Stored data entries
BEGIN
(* ===== verification/Engine.v ===== *)
(** * The DNS client engine (src/go/internal/client/dns_engine.go)

    Configuration, relay discovery, polling with metadata, and fetching: the
    sequential part of the engine.  Sending to several relays at once is in
    [SendParallel].  Every operation that talks to a relay acts on the world
    [W] of [Dns]; logging is left out. *)

From S2P Require Import Prelude GoStrings Codec Sha256 Encoding Dns.

Definition maxRetries : nat := 3.
Definition defaultChunkSize : Z := 75.
Definition default_resolver : bytes := $"8.8.8.8:53".

Record DNSClientEngine := mkEngine {
  relays : list bytes;
  fallbackRelays : list bytes;
  zone : bytes;
  dnsResolver : bytes;
  fetched : gset bytes;
  transportMode : TransportMode;
  chunkSize : Z
}.

Definition NewDNSClientEngine (fallback : list bytes) (z : bytes) : DNSClientEngine :=
  mkEngine fallback fallback z default_resolver ∅ TransportAuto defaultChunkSize.

Definition SetRelays (rs : list bytes) (e : DNSClientEngine) : DNSClientEngine :=
  mkEngine rs (fallbackRelays e) (zone e) (dnsResolver e) (fetched e) (transportMode e) (chunkSize e).
Definition GetRelays (e : DNSClientEngine) : list bytes := relays e.
Definition SetDNSResolver (r : bytes) (e : DNSClientEngine) : DNSClientEngine :=
  mkEngine (relays e) (fallbackRelays e) (zone e) r (fetched e) (transportMode e) (chunkSize e).
Definition SetTransportMode (m : TransportMode) (e : DNSClientEngine) : DNSClientEngine :=
  mkEngine (relays e) (fallbackRelays e) (zone e) (dnsResolver e) (fetched e) m (chunkSize e).
Definition clamp_chunk_size (size : Z) : Z :=
  let size := if size <? 32 then 32 else size in
  if 200 <? size then 200 else size.
Definition SetChunkSize (size : Z) (e : DNSClientEngine) : DNSClientEngine :=
  mkEngine (relays e) (fallbackRelays e) (zone e) (dnsResolver e) (fetched e) (transportMode e)
    (clamp_chunk_size size).
Definition mark_fetched (id : bytes) (e : DNSClientEngine) : DNSClientEngine :=
  mkEngine (relays e) (fallbackRelays e) (zone e) (dnsResolver e) ({[id]} ∪ fetched e) (transportMode e) (chunkSize e).

Definition discoverActiveRelays (e : DNSClientEngine) : list bytes :=
  if 0 <? len (fallbackRelays e) then fallbackRelays e else GetRelays e.

Record PolledMessage := mkPolled {
  pm_MsgID : bytes;
  pm_Data : bytes;
  pm_Timestamp : Z;
  pm_Sequence : Z
}.

Inductive engine_error :=
| ErrSplitHostPort | ErrResolve | ErrNoARecord
| ErrPollExchange | ErrPollRcode (rcode : Z)
| ErrFetch (i : Z) (e : DnsError) | ErrReassemble (e : EncError) | ErrNoRelays
| EnginePanic.

(** ** Poll records *)

(** An 8-byte big-endian field, zero when it does not parse. *)
Definition meta_field (label : bytes) : Z :=
  match Base32Hex.DecodeString label with
  | Some b => if len b =? 8 then BigEndian.get b else 0
  | None => 0
  end.

Definition parsePollRecord (record : bytes) : option PolledMessage :=
  let parts := SplitN colon 3 record in
  id ← Base32Hex.DecodeString (default [] (head parts));
  if negb (len id =? 8) then None
  else match parts with
       | [_; ts; seq] => Some (mkPolled id [] (i64 (meta_field ts)) (meta_field seq))
       | _ => Some (mkPolled id [] 0 0)
       end.

Definition parsePollResponseWithMeta (resp : DnsMsg) : list PolledMessage :=
  concat (map (fun ans => match ans with TXT txt => omap parsePollRecord txt | _ => [] end) (Answer resp)).

(** The format without metadata. *)
Definition parsePollResponse (resp : DnsMsg) : list bytes :=
  concat (map (fun ans => match ans with
    | TXT txt => omap (fun t => id ← Base32Hex.DecodeString t; if len id =? 8 then Some id else None) txt
    | _ => [] end) (Answer resp)).

Section Client.
Context {DL : DnsLib} {W : Type} {NW : Network W}.
(** [net.ParseIP] is used as a test only. *)
Context (ParseIP : bytes -> bool).
Implicit Types (e : DNSClientEngine) (w : W).

Definition resolveAddr e (addr : bytes) w : W * result engine_error bytes :=
  match SplitHostPort addr with
  | None => (w, Err ErrSplitHostPort)
  | Some (host, port) =>
      if ParseIP host then (w, Ok addr)
      else
        let resolver := if decide (dnsResolver e = []) then default_resolver else dnsResolver e in
        match exchange net_udp resolver (mkQuery [Fqdn host] TypeA true false) w with
        | (w, None) => (w, Err ErrResolve)
        | (w, Some resp) =>
            if negb (Rcode resp =? RcodeSuccess) || (len (Answer resp) =? 0) then (w, Err ErrNoARecord)
            else match omap (fun r => match r with A ip => Some ip | _ => None end) (Answer resp) with
                 | ip :: _ => (w, Ok (JoinHostPort ip port))
                 | [] => (w, Err ErrNoARecord)
                 end
        end
  end.
Lemma exchange_read net q resp :
  handle_query (Fqdn z) q (clock w) s = (s, resp) -> exchange net addr q w = (w, Some resp).
Proof.
  intros Hh. assert (arrive w = w) as Ha.
  { unfold arrive. rewrite Hquiet. cbn [head default visits fold_left]. rewrite Hquiet. destruct w as [st f tr c]. simpl in *. by subst. }
  unfold exchange, relay_network. rewrite Ha, Hs, Hh, Hf. simpl. rewrite insert_id by done.
  destruct w as [st f tr c]. simpl in *. by subst.
Qed.

(** The world is as before and the result is not a panic. *)
Ltac steady := eexists; split; [reflexivity|first [discriminate|assumption|congruence]].

(** What a relay answers to the query for a chunk. *)
Definition chunk_answer (id : bytes) (i : Z) : DnsMsg :=
  match GetChunk id i s with
  | Some c => mkMsg RcodeSuccess [TXT (body_labels c)]
  | None => mkMsg RcodeNameError []
  end.

Lemma QueryChunk_answer id i :
  length id = 8%nat -> is_u16 i ->
  exists r, QueryChunk addr z id i mode w = (w, r) /\
    match GetChunk id i s with Some c => r = Ok c | None => exists err, r = Err err end.
Proof.
  intros Hid Hi.
  assert (forall net, exchange net addr (chunk_query z id i) w = (w, Some (chunk_answer id i))) as Hx.
  { intros net. apply exchange_read. unfold chunk_answer.
    rewrite (handle_query_chunk z Hz (NewChunk id i 0 [])) by first [by apply query_wf | done].
    cbn [TotalChunks NewChunk MsgID ChunkIdx]. change (0 =? 0) with true. by destruct (GetChunk id i s). }
  unfold QueryChunk, query_once. unfold chunk_answer in Hx. destruct (GetChunk id i s) as [c|] eqn:Hg.
  - assert (chunk_wf c) as Hwf.
    { unfold GetChunk in Hg. destruct (messages s !! id) as [buf|] eqn:Hm; [|discriminate].
      by eapply Hok in Hg as [Hwf _]. }
    rewrite !Hx. eexists. split; [|reflexivity]. unfold usable. cbn [Rcode Answer].
    rewrite bool_decide_eq_false_2, parse_answer_body by done. by destruct mode.
  - rewrite !Hx. unfold usable. cbn [Rcode Answer]. destruct mode; eexists; (split; [reflexivity|eauto]).
Qed.

Lemma fetch_rest_steady id n i :
  length id = 8%nat -> exists r, fetch_rest addr z id mode n i w = (w, r) /\ r <> Err EnginePanic.
Proof.
  intros Hid. revert i. induction n as [|n IH]; intros i; simpl; [steady|].
  destruct (QueryChunk_answer id (u16 i) Hid (u16_range i)) as (r & -> & Hr).
  destruct r as [c|err]; [|steady]. destruct (IH (i + 1)) as ([cs|err] & -> & He); steady.
Qed.

Lemma fetch_steady id :
  length id = 8%nat -> exists r, fetchAndReassemble addr z id mode w = (w, r) /\ r <> Err EnginePanic.
Proof.
  intros Hid. unfold fetchAndReassemble.
  destruct (QueryChunk_answer id 0 Hid) as (r & -> & Hr); [unfold is_u16; lia|].
  destruct (GetChunk id 0 s) as [c|] eqn:Hg; [subst r|destruct Hr as [err ->]; steady].
  assert (TotalChunks c <> 0) as Ht.
  { unfold GetChunk in Hg. destruct (messages s !! id) as [buf|] eqn:Hm; [|discriminate].
    eapply Hok in Hg as (_ & Hpos & _); [|done]. lia. }
  apply Z.eqb_neq in Ht. rewrite Ht.
  destruct (fetch_rest_steady id (Z.to_nat (TotalChunks c) - 1) 1 Hid) as ([cs|err] & -> & He); [|steady].
  destruct (ReassembleMessage (c :: cs)); steady.
Qed.

Lemma fetch_any_steady id :
  length id = 8%nat -> exists r, fetch_any [addr] z id mode w = (w, r) /\ r <> Err EnginePanic.
Proof.
  intros Hid. simpl. destruct (fetch_steady id Hid) as ([data|err] & -> & He); [steady|].
  destruct err; steady.
Qed.

(** The message whose chunks the relay holds. *)
Context (id pt pk : bytes) (m : Z).
Context (Hid : length id = 8%nat) (Hne : pt <> []) (Hn : Z.of_nat (chunk_total pt (effective_size m)) < 65536).
Context (Hhas : forall c, c ∈ ChunkMessage id pt m pk -> has w addr c).

Lemma query_stored i c :
  ChunkMessage id pt m pk !! i = Some c -> QueryChunk addr z id (u16 (Z.of_nat i)) mode w = (w, Ok c).
Proof.
  intros Hi. destruct (QueryChunk_answer id (u16 (Z.of_nat i)) Hid (u16_range _)) as (r & -> & Hr).
  destruct (Hhas c) as (s' & Hs' & Hg & _); [by eapply list_elem_of_lookup_2|].
  rewrite Hs in Hs'. injection Hs' as <-. apply ChunkMessage_lookup in Hi as [_ ->].
  cbn [MsgID ChunkIdx set_recipient NewChunk] in Hg. rewrite Hg in Hr. by rewrite Hr.
Qed.

Lemma fetch_rest_stored k i :
  (i + k)%nat = length (ChunkMessage id pt m pk) ->
  fetch_rest addr z id mode k (Z.of_nat i) w = (w, Ok (drop i (ChunkMessage id pt m pk))).
Proof.
  revert i. induction k as [|k IH]; intros i Hik; simpl.
  - by rewrite drop_ge by lia.
  - destruct (lookup_lt_is_Some_2 (ChunkMessage id pt m pk) i) as [c Hc]; [lia|].
    rewrite (query_stored i c Hc). replace (Z.of_nat i + 1) with (Z.of_nat (S i)) by lia.
    rewrite IH by lia. by rewrite (drop_S _ _ _ Hc).
Qed.
(* ===== verification/Split.v ===== *)
(** * Messages scattered over several relays

    [sendParallel] reports success when every chunk was accepted by some
    relay, and the recipient fetches a message from one relay.  With the
    relays and the network of [Delivery], the losses that scatter a message
    over two relays are constructed, and what a poll then returns. *)

From S2P Require Import Prelude GoStrings Codec Sha256 Encoding Sequence Store Dns Relay Engine SendParallel Delivery.

(** What the network does to the exchanges of one [SendChunk]: it loses every
    query of it, or carries the first one. *)
Definition send_faults (mode : TransportMode) (lost : bool) : list (option fault) :=
  if lost then replicate (match mode with TransportAuto => 3 | _ => 1 end) (Some DropQuery) else [None].

Section Split.
Context {DL : DnsLib} {DB : Type} {SS : SequenceSource DB} {IO : IterOrder} (z : bytes) (Hz : zone_ok z).
Implicit Types (w : RelayWorld DB).
#[local] Instance split_network : Network (RelayWorld DB) := relay_network z.

(** The world with other losses ahead, and no other client at work. *)
Definition with_faults (fs : list (option fault)) w : RelayWorld DB := mkWorld (stores w) fs [] (clock w).

(** The relay at [r] does not hold the chunk. *)
Definition lacks w (r : bytes) (c : Chunk) : Prop :=
  forall s, stores w !! r = Some s -> GetChunk (MsgID c) (ChunkIdx c) s = None.

(** The relays have never heard of the message. *)
Definition fresh_for (id : bytes) w : Prop :=
  forall r s, stores w !! r = Some s ->
    stored_ok s /\ messages s !! id = None /\ messageOwner s !! id = None /\ 0 <= ttl s.

Lemma exchange_lost net addr q w fs :
  traffic w = [] -> faults w = Some DropQuery :: fs -> exchange net addr q w = (with_faults fs w, None).
Proof.
  destruct w as [st f tr ck]. simpl. intros -> ->. unfold exchange, split_network, relay_network, arrive. simpl.
  destruct (st !! addr) as [s|]; [|done]. by destruct (handle_query _ q _ s).
Qed.

Lemma exchange_through net addr q w fs s s' resp :
  traffic w = [] -> faults w = None :: fs -> stores w !! addr = Some s ->
  handle_query (Fqdn z) q (clock w) s = (s', resp) ->
  exchange net addr q w = (mkWorld (<[addr := s']> (stores w)) fs [] (clock w), Some resp).
Proof.
  destruct w as [st f tr ck]. simpl. intros -> -> Hs Hh. unfold exchange, split_network, relay_network, arrive. simpl.
  by rewrite Hs, Hh.
Qed.

Lemma SendChunk_lost addr c mode w fs :
  traffic w = [] -> faults w = send_faults mode true ++ fs ->
  exists err, SendChunk addr z c mode w = (with_faults fs w, Err err).
Proof.
  intros Ht Hf. unfold SendChunk, send_once. destruct mode; simpl in Hf; erewrite !exchange_lost by done; eauto.
Qed.

(** What a relay's store becomes when a chunk reaches it. *)
Definition filed (c : Chunk) (now : Z) (s : ChunkStore DB) : ChunkStore DB :=
  SetMessageOwner (MsgID c) (Base32Hex.EncodeToString (RecipientHash c)) (Store c now s).1.

Lemma SendChunk_through addr c mode w fs s :
  chunk_wf c -> TotalChunks c <> 0 -> length (RecipientHash c) = 32%nat ->
  traffic w = [] -> faults w = send_faults mode false ++ fs -> stores w !! addr = Some s ->
  SendChunk addr z c mode w = (mkWorld (<[addr := filed c (clock w) s]> (stores w)) fs [] (clock w), Ok tt).
Proof.
  intros Hwf Ht Hh Hq Hf Hs.
  assert (exists txt, handle_query (Fqdn z) (send_query z c) (clock w) s = (filed c (clock w) s, mkMsg RcodeSuccess txt)) as [txt Hx].
  { rewrite (handle_query_chunk z Hz c (send_query z c) _ s Hwf eq_refl). apply Z.eqb_neq in Ht. rewrite Ht.
    unfold len. rewrite Hh. eexists. reflexivity. }
  pose proof (fun net => exchange_through net addr _ w fs s _ _ Hq Hf Hs Hx) as Hnet.
  unfold SendChunk, send_once. destruct mode; by rewrite Hnet.
Qed.

Lemma lacks_filed w r addr c c' s :
  stores w !! addr = Some s -> (addr = r -> ChunkIdx c <> ChunkIdx c') -> lacks w r c' ->
  lacks (mkWorld (<[addr := filed c (clock w) s]> (stores w)) (faults w) [] (clock w)) r c'.
Proof.
  intros Hs Hne Hl s'. cbn [stores]. rewrite lookup_insert_Some. intros [[-> <-]|[_ Hr]]; [|by apply Hl].
  unfold filed, GetChunk at 1. rewrite SetMessageOwner_messages. fold (GetChunk (MsgID c') (ChunkIdx c') (Store c (clock w) s).1).
  rewrite Store_GetChunk. specialize (Hne eq_refl). rewrite decide_False by naive_solver. case_decide; [done|by apply Hl].
Qed.

(** ** A run with chosen losses *)
Section Run.
Context (e : DNSClientEngine) (He : zone e = z) (id h : bytes) (cs : list Chunk) (rs : list bytes).
Context (Hcs : Forall (sendable id h) cs).
Context (Hinj : forall i j c c', cs !! i = Some c -> cs !! j = Some c' -> ChunkIdx c = ChunkIdx c' -> i = j).
Context (lost : nat -> bytes -> bool).

(** The goroutines in the order they are started. *)
Definition jobs : list (nat * bytes) := targets (start_workers cs rs).
Definition plan (ts : list (nat * bytes)) : list (option fault) :=
  concat (map (fun t => send_faults (transportMode e) (lost t.1 t.2)) ts).
Lemma tcp_media_delivery_witness :
  let h := mkHost ∅ 7 $"tok" [] in
  let '(h1, r) := TCP_SendChunks (F := toy_cipher) host_do strip_file_id (NewTCPTransport $"10.0.0.1:53" $"tok")
     $"01234567" $"picture" $"a.png" $"image/png" MediaTypeFile 5 (Some (replicate 32 dot)) (Some (replicate 12 dot)) h in
  exists meta enc, r = Ok meta /\
    DownloadFile host_do (NewTCPTransport $"10.0.0.1:53" $"tok") (FileID meta) h1 = (h1, Ok enc).
Proof.
  intros h.
  pose proof (tcp_media_delivery (F := toy_cipher) (FL := toy_cipher_laws) strip_file_id
    (NewTCPTransport $"10.0.0.1:53" $"tok") h $"01234567" $"picture" $"a.png" $"image/png" MediaTypeFile 5
    (replicate 32 dot) (replicate 12 dot)) as H.
  destruct (TCP_SendChunks _ _ _ _ _ _ _ _ _ _ _ h) as [h1 r].
  destruct H as (meta & enc & Hr & Hd & _); [|reflexivity|reflexivity|vm_compute; discriminate|by right|reflexivity|eauto].
  intros id. apply strip_upload_body.
Defined.

Lemma dns_meta_ignores_ids_witness :
  let send (id : bytes) (_ : bytes) (s : nat) := (S s, Some id) in
  exists m, (DNS_SendChunks (F := toy_cipher) (send $"aaaaaaaa") $"01234567" $"x" $"f" $"m" 2 9
      (Some (replicate 32 dot)) (Some (replicate 12 dot)) 0%nat).2 = Ok m /\ FileID m = [].
Proof.
  intros send.
  destruct (DNS_SendChunks (F := toy_cipher) (send $"aaaaaaaa") $"01234567" $"x" $"f" $"m" 2 9
      (Some (replicate 32 dot)) (Some (replicate 12 dot)) 0%nat) as [s [m|err]] eqn:H1; [|vm_compute in H1; discriminate H1].
  exists m. split; [reflexivity|].
  refine (proj2 (dns_meta_ignores_ids (F := toy_cipher) (send $"aaaaaaaa") (send $"bbbbbbbb") $"01234567" $"x" $"f" $"m" 2 9
    (Some (replicate 32 dot)) (Some (replicate 12 dot)) 0%nat 0%nat m _ _ eq_refl)).
  by rewrite H1.
Defined.
(* ===== verification/DaemonSteps.v ===== *)
(** * The daemon over time (handlers and background loops of daemon.go)

    Every call of the daemon and every turn of its background loops is a step
    of one relation.  Two facts hold along all runs: the maps stay keyed the
    way the handlers rely on, and what is on disk is what is in memory. *)

From S2P Require Import Prelude GoStrings Codec Sha256 Crypto Dns Engine Queue MediaClient Daemon Messages Transfers.

(** ** Background loops *)

Section Loops.
Context {T : Type} {TR : Transport T} {O : SqlOrder}.
Implicit Types d : Daemon T.

(** The engine as the queue uses it: [None] when the message was sent. *)
Definition queue_send (ciphertext peerKey : bytes) (t : T) : T * option bytes :=
  let '(t, (_, r)) := eng_send ciphertext peerKey t in
  (t, match r with Ok _ => None | Err e => Some e end).

(** One turn of [processQueue]. *)
Definition processQueue (db_ok : Z -> bool) (read_ok : bool) d : Daemon T :=
  let '(q, t, _) := process_pass queue_send db_ok read_ok (queue d) (engine d) in
  set_queue q (set_engine t d).

(** One turn of the network check started by [RunDaemon]. *)
Definition checkNetwork d : Daemon T := set_detector (Detector_Check (detector d)).1 d.

End Loops.

(** ** Steps *)

(** The files only the daemon itself should write, and the files it writes
    for a peer. *)
Definition own_files : list bytes := [$"identity.key"; $"auth_token"; peersPath; groupsPath; profilePath].
Definition bio_path (sender : bytes) : bytes := JoinPath $"peer_bios" (sender ++ $".json").
Definition pic_path (sender : bytes) : bytes := JoinPath $"peer_pics" (sender ++ $".jpg").

(** A path below a directory that holds none of them is not one of them. *)
Lemma apart_own dir rest : Forall (fun f => take (length dir) f <> dir) own_files -> dir ++ rest ∉ own_files.
Proof. rewrite Forall_forall. intros H Hin. apply (H _ Hin). apply take_app_length. Qed.

Section Steps.
Context {T : Type} {TR : Transport T} {C : CryptoLib} {F : FileCipher} {J : Json} {IO : IterOrder} {O : SqlOrder}.
(** Which outcomes of writes, and which senders of polled messages, are
    considered. *)
Context (allowed : (bytes -> write_result) -> Prop) (sender_allowed : bytes -> Prop).
Implicit Types d : Daemon T.

(** Every polled message that opens names a considered sender. *)
Fixpoint senders_ok (w : bytes -> write_result) (now : Z) (pms : list PolledMessage) d : Prop :=
  match pms with
  | [] => True
  | pm :: rest =>
      (forall d' text from, decrypt_polled w now (pm_Data pm) d = (d', Some text, from) -> sender_allowed from) /\
      senders_ok w now rest (handle_polled w now pm d).1
  end.
Definition polls_from (w : bytes -> write_result) (now : Z) d : Prop :=
  forall t pms, eng_poll (myPubkey d) (engine d) = (t, Ok pms) -> senders_ok w now pms (set_engine t d).

(** The calls and loops that run in one piece. *)
Inductive base_step : Daemon T -> Daemon T -> Prop :=
| st_send peer text gid rand ok now d : base_step d (SendMessage peer text gid rand ok now d).1
| st_poll now w d : allowed w -> polls_from w now d -> base_step d (PollMessages w now d).1
| st_add_relay addr d : base_step d (AddRelay addr d)
| st_remove_relay addr d : base_step d (RemoveRelay addr d)
| st_add_peer nick pk w d : allowed w -> base_step d (AddPeer w nick pk d).1
| st_remove_peer pk w d : allowed w -> base_step d (RemovePeer w pk d).1
| st_invite nick rand now d : base_step d (GenerateInvite nick rand now d).1
| st_join code rand ok now w d : allowed w -> base_step d (JoinViaCode w code rand ok now d).1
| st_profile nick bio rand w d : allowed w -> base_step d (UpdateProfile w nick bio rand d).1
| st_picture img mime rand w d : allowed w -> base_step d (SetProfilePic w img mime rand d).1
| st_create name ms rkey rand now w d : allowed w -> base_step d (CreateGroup w name ms rkey rand now d).1
| st_leave gid w d : allowed w -> base_step d (LeaveGroup w gid d).1
| st_remove_member gid m rand w d : allowed w -> base_step d (RemoveGroupMember w gid m rand d).1
| st_cancel id d : base_step d (CancelSend id d).1
| st_stream tok rok dok now rand evs d : base_step d (SendMediaStream tok rok dok now rand evs d).1
| st_cleanup now d : base_step d (cleanupTransfers now d)
| st_mode m d : base_step d (SetMode m d)
| st_size n d : base_step d (SetSize n d)
| st_watch_mode last d : base_step d (watchTransportMode last d).2
| st_watch_size last d : base_step d (watchChunkSize last d).2
| st_queue dok rok d : base_step d (processQueue dok rok d)
| st_network d : base_step d (checkNetwork d).

(** [SendMedia] waits for the network twice, and other steps run meanwhile. *)
Inductive daemon_step : Daemon T -> Daemon T -> Prop :=
| ds_base d d' : base_step d d' -> daemon_step d d'
| ds_media up send peer data name mime nanos millis rand ok d :
    (forall d, rtc base_step d (up d)) -> (forall d, rtc base_step d (send d)) ->
    daemon_step d (SendMedia up send peer data name mime nanos millis rand ok d).1.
END
### TASK GOAL:
Among the records above, find each line holding the string "match" and pull it out.

### RESPONSE:
  match Base32Hex.DecodeString label with
  else match parts with
  concat (map (fun ans => match ans with TXT txt => omap parsePollRecord txt | _ => [] end) (Answer resp)).
  concat (map (fun ans => match ans with
  match SplitHostPort addr with
        match exchange net_udp resolver (mkQuery [Fqdn host] TypeA true false) w with
            else match omap (fun r => match r with A ip => Some ip | _ => None end) (Answer resp) with
  match GetChunk id i s with
    match GetChunk id i s with Some c => r = Ok c | None => exists err, r = Err err end.
  if lost then replicate (match mode with TransportAuto => 3 | _ => 1 end) (Some DropQuery) else [None].
  (t, match r with Ok _ => None | Err e => Some e end).
  match pms with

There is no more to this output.